Sunday, June 12, 2005

merely we link along

Smothered in Optimism as usual (I'll be adding to this post as the day wears itself). Peter Bergen thoroughly reviews The Power of Nightmares. I'm thrilled to see The Nation finally picking this up on its radar, and his analysis seems pretty much spot-on.
Still, despite my many disagreements with The Power of Nightmares, which sometimes has the feel of a Noam Chomsky lecture channeled by Monty Python, it is a richly rewarding film because it treats its audience as adults capable of following complex arguments. This is a vision of the audience that has been almost entirely abandoned in the executive suites of American television networks. It would be refreshing if one of those executives took a chance on The Power of Nightmares. After all, its American counterpart, Fahrenheit 9/11, earned more money than any documentary in history. And what Curtis has to say is a helluva lot more interesting than what Michael Moore had to say.

So there's one for the sidebar, anyway.

Also from The Nation Naomi Klein argues for a resource-oriented nationalism, the cooler son Christian Parenti reports from Bolivia (see also Blog From Bolivia for astute commentary), and Gore Vidal a bit belatedly finds an avenue to stroll his aptest phrase.

Moving on to more important matters, Mr.

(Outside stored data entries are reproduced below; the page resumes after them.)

Lemma sentinel_leaves_grouping_witness :
  _collect_unit_entries
    (("[unit-a] tofu: No changes." ++ Str.nl)
     ++ "terragrunt-exit-code=" ++ Str.of_int 0 ++ Str.nl)
  = _collect_unit_entries ("[unit-a] tofu: No changes." ++ Str.nl).
Proof.
  apply (sentinel_leaves_grouping ("[unit-a] tofu: No changes." ++ Str.nl) 0).
  right. now exists "[unit-a] tofu: No changes.".
Defined.

(** X24.  A plan with a log file sends to standard error the error lines of
    the plan child, once, and none of the show child, whose relay is
    quiet. *)
Theorem plan_with_log_stderr
    (popen : list string -> process) (scheduler : list string -> list stream)
    (stack_root path : string) (w : world) :
  sys_stderr (snd (Runner_plan popen scheduler stack_root (Some path) w))
  = sys_stderr w ++ Str.join (err_pipe (popen (plan_cmd stack_root))).
Proof.
  rewrite plan_world_with_log. cbn zeta.
  destruct (run_live_console (popen (plan_cmd stack_root))
              (scheduler (plan_cmd stack_root)) (Some path) false
              (unlinked path w)) as [_ He].
  destruct (returncode (popen (plan_cmd stack_root)) =? 1)%Z; [exact He|].
  cbn [sys_stderr].
  match goal with
  | |- context [run_live ?p ?s ?l true ?w0] =>
      destruct (run_live_console p s l true w0) as [_ Hs]
  end.
  rewrite Hs, He. apply append_nil_r.
Qed.

(** ** The summarizer on paths that cannot be read *)

Section OnDisk.
Implicit Types (d : disk) (log_file : string).

Lemma readable_lookup d log_file :
  readable d !! log_file
  = match d !! log_file with
    | Some (TextFile text) => Some text
    | _ => None
    end.
Proof.
  unfold readable. rewrite lookup_omap.
  now destruct (d !! log_file) as [[]|].
Qed.

(** On a path that is missing or names a readable text, the summarizer is
    the one of the readable file system. *)
Lemma summarize_on_readable d log_file :
  d !! log_file = None \/ (exists text, d !! log_file = Some (TextFile text)) ->
  summarize_unit_logs_on d log_file
  = Returns (_summarize_unit_logs (readable d) log_file).
Proof.
  intros H. unfold summarize_unit_logs_on, collect_unit_entries_on, read_lines,
    path_exists, _summarize_unit_logs.
  rewrite readable_lookup.
  destruct H as [->|(text & ->)]; reflexivity.
Qed.

Lemma summary_of_text (text : string) :
  fold_left summarize_unit (_collect_unit_entries text)
    {| stable := []; diffs := [] |}
  = {| stable := List.map fst (List.filter is_stable (_collect_unit_entries text));
       diffs := List.map normalized
                  (List.filter (fun it => negb (is_stable it))
                     (_collect_unit_entries text)) |}.
Proof.
  pose proof (summarize_stable_list (_collect_unit_entries text)
                {| stable := []; diffs := [] |}) as S.
  pose proof (summarize_diffs_list (_collect_unit_entries text)
                {| stable := []; diffs := [] |} (grouped_NoDup text)
                ltac:(intros ? ? [])) as D.
  cbn [stable diffs app] in S, D.
  destruct (fold_left summarize_unit _ _) as [st df].
  cbn [stable diffs] in S, D. now subst.
Qed.

End OnDisk.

Iyer has a poetic review at the Brit-centric, semi-Blanchodian ReadySteadyBook, one whose central trope struck me as a rather deft turn on the Enlightenment-light language contaminating even Bary Lopez.

The standards-bearing US literary weblog The Elegant Variation carries a guest review of Chicano Sketches by Daniel Olivas.

Golden Rule Jones visits "the lot" of English bookshops in Paris and The Literary Saloon continues to review everything under the stars.